Dive into Kubernetes BGP Network, Part Three

Kubernetes BGP Network with Cilium

0x00 Introduction

In part two of this series, I wrote about deploying Cilium with BGP mode in the Kubernetes Cluster, which worked fine in the internal cluster. Today, I will write about how to make the cluster pod IP routable from the outside, such as the on-premises environment.

In this article, I will use a Linux virtual machine installed BIRD as a software router that runs as a BGP peer so that the on-premises and the cluster pod IP are routable.

0x0000 The Environment

Here is the environment information of the software router:

  • System Distribution: Ubuntu 22.04.1 LTS
  • IP Address: 192.168.56.10
  • BIRD version: 1.6.8
  • kube-router: v1.5.3

0x01 Deployment

0x0101 Configure Kube-router

To use an external BGP peer, we have to change some configurations of kube-router. You can download the original YAML of kube-router from https://github.com/cloudnativelabs/kube-router/blob/v1.5.3/daemonset/generic-kuberouter-only-advertise-routes.yaml , and here is the snippet of the configurations which I modified.

...
containers:
      - name: kube-router
        image: docker.io/cloudnativelabs/kube-router
        imagePullPolicy: Always
        args:
        - "--run-router=true"
        - "--run-firewall=false"
        - "--run-service-proxy=false"
        - "--bgp-graceful-restart=true"
        - "--enable-cni=false"
        - "--enable-ibgp=true"
        - "--enable-overlay=false"
        - "--peer-router-ips=192.168.56.10"
        - "--peer-router-asns=65000"
        - "--cluster-asn=65001"
        - "--advertise-cluster-ip=true"
        - "--advertise-external-ip=true"
        - "--advertise-loadbalancer-ip=true"
...

Some options need to be noticed if you will use external BGP. The peer-router-ips are the IP addresses of external BPGs. The peer-router-asns are ASN numbers of the BGP peer to which cluster nodes will advertise cluster IP and node's pod CIDR. The advertise-cluster-ip means add Cluster IP of the service to the RIB (Routing Information Base that contains the routing information maintained by that router) so that it gets advertises to the BGP peers. Now we apply the configuration.

0x0102 Deploy External BGP Peer

Now we need to install an external BGP Peer on 192.168.56.10 .

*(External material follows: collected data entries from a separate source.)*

(** Nothing works before the default password was changed. While the hotspot has
    the password it was delivered with, every request but the two that change it
    leaves the daemon as it is, and a POST with the token is answered with 403. *)
Theorem default_password_gate version csrf_token config_path capabilities_store pid request form a d :
  management_hotspot_needs_setup (config d) = true ->
  is_request request "POST /management-hotspot " = false -> is_request request "POST /management-hotspot/apply " = false ->
  let '(d', response) := handle_request version csrf_token config_path capabilities_store pid request form a d in
  d' = d /\ (is_request request "POST " = true -> status response = 403).
Proof.
  intros Hs H1 H2. destruct (is_request request "POST ") eqn:Hp.
  - rewrite post_routes by done. rewrite H1, H2, Hs. by destruct (negb _).
  - pose proof (not_a_post version csrf_token config_path capabilities_store pid request form a d Hp) as H.
    destruct (handle_request _ _ _ _ _ _ _ _ _) as [d' r]. split; [exact H|done].
Qed.

Definition new_config : Config := mkConfig (bs "AA:BB") (bs "wlan0") (bs "AA2ACP-1") kDefaultHotspotPassphrase (bs "/s/p").
Definition new_daemon (c : Config) : Daemon := mkDaemon c new_snapshot None false None None ∅ [] [] [].
Definition no_answers : Answers := mkAnswers [] [] 0 false false false false (inr []) false [].

Lemma default_password_gate_witness :
  let '(d', response) := handle_request None (bs "t") (bs "/s/config") (bs "/s/c") 1 (bs "POST /scan HTTP/1.1") (bs "csrf=t")
                           no_answers (new_daemon new_config) in
  d' = new_daemon new_config /\ (is_request (bs "POST /scan HTTP/1.1") "POST " = true -> status response = 403).
Proof. apply default_password_gate; reflexivity. Defined.

(** ** Facts: the transaction *)

(** The hotspot that was activated last has the interface, the name and the password of
    this configuration. *)
Definition hotspot_has (c : Config) (cs : list Command) : Prop :=
  activated_last (wifi_interface c) (Config.management_hotspot_ssid c) (management_hotspot_passphrase c) cs.

(** A change of the commands only. *)
Definition only_commands (d d' : Daemon) : Prop := exists cs, d' = set_commands cs d.

Lemma start_hotspot_spec c ps d ok ps' d' :
  start_hotspot c ps d = (ok, ps', d') ->
  only_commands d d' /\ (ok = true -> hotspot_has c (hotspot_commands d')).
Proof.
  unfold start_hotspot. destruct (start_management_hotspot _ _ _ _) as [b n] eqn:E. intros [= <- <- <-].
  split; [by eexists|]. intros ->. apply hotspot_started_last in E. exact E.
Qed.

Lemma only_commands_trans d d1 d2 : only_commands d d1 -> only_commands d1 d2 -> only_commands d d2.
Proof. intros [c1 ->] [c2 ->]. by exists c2. Qed.

Lemma restore_spec previous ps d ok d' :
  restore_previous_hotspot previous ps d = (ok, d') ->
  only_commands d d' /\ (ok = true -> hotspot_has previous (hotspot_commands d')).
Proof.
  unfold restore_previous_hotspot. destruct (start_hotspot previous ps d) as [[ok1 ps1] d1] eqn:E1.
  apply start_hotspot_spec in E1 as [H1 L1]. destruct ok1; [intros [= <- <-]; auto|].
  destruct (start_hotspot previous ps1 d1) as [[ok2 ps2] d2] eqn:E2. apply start_hotspot_spec in E2 as [H2 L2].
  intros [= <- <-]. split; [by eapply only_commands_trans|exact L2].
Qed.

Section Transactions.
Context (config_path : Bytes) (pid : Z).

(** What a change of the settings leaves alone, and what it did when it was saved
    and when it was not. *)
Definition transaction_result (hotspot_changed : bool) (updated : Config) (counter : Z) (d : Daemon) (o : Outcome) (d' : Daemon) : Prop :=
  exists cs files, d' = set_commands cs (set_disk files (if saved o then set_config updated d else d)) /\
  (forall name, name <> config_path -> name <> temporary_name config_path pid counter -> files !! name = disk d !! name) /\
  if saved o then
    validate_config updated false = true /\ files !! config_path = Some (config_content updated) /\
    if hotspot_changed then hotspot_has updated cs else cs = hotspot_commands d
  else
    files !! config_path = disk d !! config_path /\
    if hotspot_changed then rollback_failed o = false -> hotspot_has (config d) cs
    else cs = hotspot_commands d.

Lemma save_spec c counter files results ok w :
  save_config config_path c pid counter (start_world files results) = (ok, w) ->
  (forall name, name <> config_path -> name <> temporary_name config_path pid counter -> FileStore.disk w !! name = files !! name) /\
  if ok then validate_config c false = true /\ FileStore.disk w !! config_path = Some (config_content c)
  else FileStore.disk w !! config_path = files !! config_path.
Proof.
  intros E. pose proof (save_config_outcome _ _ _ _ _ _ _ _ E) as [_ Ho]. destruct ok.
  - destruct Ho as (H1 & _ & H3). split; [by intros name ? ?; apply H3|]. split; [|done].
    unfold save_config in E. by destruct (validate_config c false).
  - split; [by intros name _ Hn; apply Ho|]. apply Ho. intros Heq. exact (temporary_name_ne config_path pid counter (eq_sym Heq)).
Qed.

Lemma transaction_spec hotspot_changed updated a d o d' :
  transaction config_path pid hotspot_changed updated a d = (o, d') -> transaction_result hotspot_changed updated (save_counter a) d o d'.
Proof.
  unfold transaction, transaction_result.
  destruct (if hotspot_changed then _ else _) as [[applied ps] d1] eqn:E1.
  assert (only_commands d d1 /\ (applied = true -> if hotspot_changed then hotspot_has updated (hotspot_commands d1)
    else hotspot_commands d1 = hotspot_commands d) /\ (applied = false -> hotspot_changed = true)) as ([cs1 ->] & L1 & Hc).
  { destruct hotspot_changed; [apply start_hotspot_spec in E1 as [? ?]; auto|].
    injection E1 as <- <- <-. split; [|done]. exists (hotspot_commands d). by destruct d. }
  clear E1. destruct applied; cbn [negb].
  - destruct (save_config _ _ _ _ _) as [ok w] eqn:Es. apply save_spec in Es as [Hf Es]. cbn [disk set_commands] in Es, Hf.
    specialize (L1 eq_refl). cbn [hotspot_commands set_commands] in L1.
    destruct ok; [intros [= <- <-]; exists cs1, (FileStore.disk w); cbn [saved]; split; [done|]; by destruct Es|].
    destruct hotspot_changed.
    + destruct (restore_previous_hotspot _ _ _) as [restored d2] eqn:E2. apply restore_spec in E2 as [[cs2 ->] L2].
      intros [= <- <-]. exists cs2, (FileStore.disk w). cbn [saved rollback_failed]. split; [done|]. split; [done|]. split; [done|].
      intros Hr. apply negb_false_iff in Hr. by apply L2.
    + intros [= <- <-]. exists cs1, (FileStore.disk w). by cbn [saved].
  - rewrite (Hc eq_refl). destruct (restore_previous_hotspot _ _ _) as [restored d2] eqn:E2.
    apply restore_spec in E2 as [[cs2 ->] L2]. intros [= <- <-]. exists cs2, (disk d). cbn [saved rollback_failed].
    split; [by destruct d|]. split; [done|]. split; [done|]. intros Hr. apply negb_false_iff in Hr. by apply L2.
Qed.
End Transactions.

(** C17. Settings change together or not at all. When a change is saved, the
    configuration in use, the configuration file and - if it was concerned - the
    hotspot that was activated last, with its interface, its name and its password, are the
    new ones; otherwise the configuration in use and the file are the old ones, and the
    hotspot activated last is the old one, by interface, name and password, unless the failure of
    that is reported. Nothing else of the daemon changes, and no other file but the
    temporary one of the save. *)
Theorem settings_change_together config_path pid hotspot_changed updated a d :
  let '(o, d') := transaction config_path pid hotspot_changed updated a d in
  (saved o = true -> config d' = updated /\ validate_config updated false = true /\
     disk d' !! config_path = Some (config_content updated) /\
     (hotspot_changed = true -> hotspot_has updated (hotspot_commands d'))) /\
  (saved o = false -> config d' = config d /\ disk d' !! config_path = disk d !! config_path /\
     (hotspot_changed = true -> rollback_failed o = false -> hotspot_has (config d) (hotspot_commands d'))) /\
  (hotspot_changed = false -> hotspot_commands d' = hotspot_commands d) /\
  (forall name, name <> config_path -> name <> temporary_name config_path pid (save_counter a) -> disk d' !! name = disk d !! name) /\
  snapshot d' = snapshot d /\ pending_update d' = pending_update d /\ rebind_requested d' = rebind_requested d /\
  preflight_worker d' = preflight_worker d /\ scan_worker d' = scan_worker d /\
  worker_answers d' = worker_answers d /\ bluez_calls d' = bluez_calls d.
Proof.
  destruct (transaction _ _ _ _ _ _) as [o d'] eqn:E. apply transaction_spec in E as (cs & files & -> & Hf & H).
  destruct (saved o); destruct hotspot_changed; cbn; naive_solver.
Qed.

(** ** Facts: the steps *)

Section Invariants.
Context (version : option Bytes) (csrf_token config_path capabilities_store : Bytes) (pid : Z).

Abbreviation step := (daemon_step version csrf_token config_path capabilities_store pid).
Abbreviation run := (daemon_run version csrf_token config_path capabilities_store pid).

(** The threads and what the page shows of them; the update that waits. *)
Definition workflow_ok (d : Daemon) : Prop :=
  (bluetooth_scan_running (snapshot d) = true <-> scan_worker d <> None) /\
  (forall c w, preflight_worker d = Some (c, w) -> configured c = true /\ preflight_active (preflight_state (snapshot d)) = true) /\
  (management_hotspot_password_pending (snapshot d) = true <-> pending_update d <> None) /\
  (forall passphrase ssid, pending_update d = Some (passphrase, ssid) -> pending_management_hotspot_ssid (snapshot d) = ssid).

(** The parts of the state that the invariant speaks of. *)
Definition workflow_view (d : Daemon) : bool * option Worker * option (Config * Worker) * bool * bool * option (Bytes * Bytes) * Bytes :=
  (bluetooth_scan_running (snapshot d), scan_worker d, preflight_worker d, preflight_active (preflight_state (snapshot d)),
   management_hotspot_password_pending (snapshot d), pending_update d, pending_management_hotspot_ssid (snapshot d)).

Lemma workflow_same d d' : workflow_view d' = workflow_view d -> workflow_ok d -> workflow_ok d'.
Proof. unfold workflow_view, workflow_ok. intros [= -> -> -> -> -> -> ->]. done. Qed.

Lemma transaction_view hotspot_changed updated a d :
  workflow_view (transaction config_path pid hotspot_changed updated a d).2 = workflow_view d.
Proof.
  destruct (transaction _ _ _ _ _ _) as [o d'] eqn:E. apply transaction_spec in E as (cs & files & -> & _ & _).
  by destruct (saved o).
Qed.

Lemma remove_file_view path ok d : workflow_view (remove_file path ok d) = workflow_view d.
Proof. by destruct ok. Qed.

sudo apt -y install bird-bgp

Here is the configuration of BIRD.

cat /etc/bird/bird.conf
protocol kernel {
	scan time 60;
	import none;
	export all;   # Actually insert routes into the kernel routing table
}

# The Device protocol is not a real routing protocol. It doesn't generate any
# routes and it only serves as a module for getting information about network
# interfaces from the kernel.
protocol device {
	scan time 60;

}

protocol bgp k8smaster0 {
	import all;
        local as 65000;
        neighbor 192.168.56.4 as 65001;
}

protocol bgp k8sslave0 {
	import all;
        local as 65000;
        neighbor 192.168.56.5 as 65001;
}

The above snippet means we receive the BGP propagations from Kubernetes nodes. The ASN needs to match the ASN we configured in kube-router. After the bird.conf has been configured, we can use the following commands to start the BIRD process and check the routes:

sysadmin@ubuntu:~$ sudo invoke-rc.d bird start

sysadmin@ubuntu:~$ sudo birdc show route
BIRD 1.6.8 ready.
10.98.28.103/32    via 192.168.56.4 on enp0s8 [k8smaster0 14:40:34] * (100) [AS65001i]
                   via 192.168.56.5 on enp0s8 [k8sslave0 14:40:33] (100) [AS65001i]
10.96.229.67/32    via 192.168.56.4 on enp0s8 [k8smaster0 14:40:34] * (100) [AS65001i]
                   via 192.168.56.5 on enp0s8 [k8sslave0 14:40:33] (100) [AS65001i]
10.96.0.1/32       via 192.168.56.4 on enp0s8 [k8smaster0 14:40:34] * (100) [AS65001i]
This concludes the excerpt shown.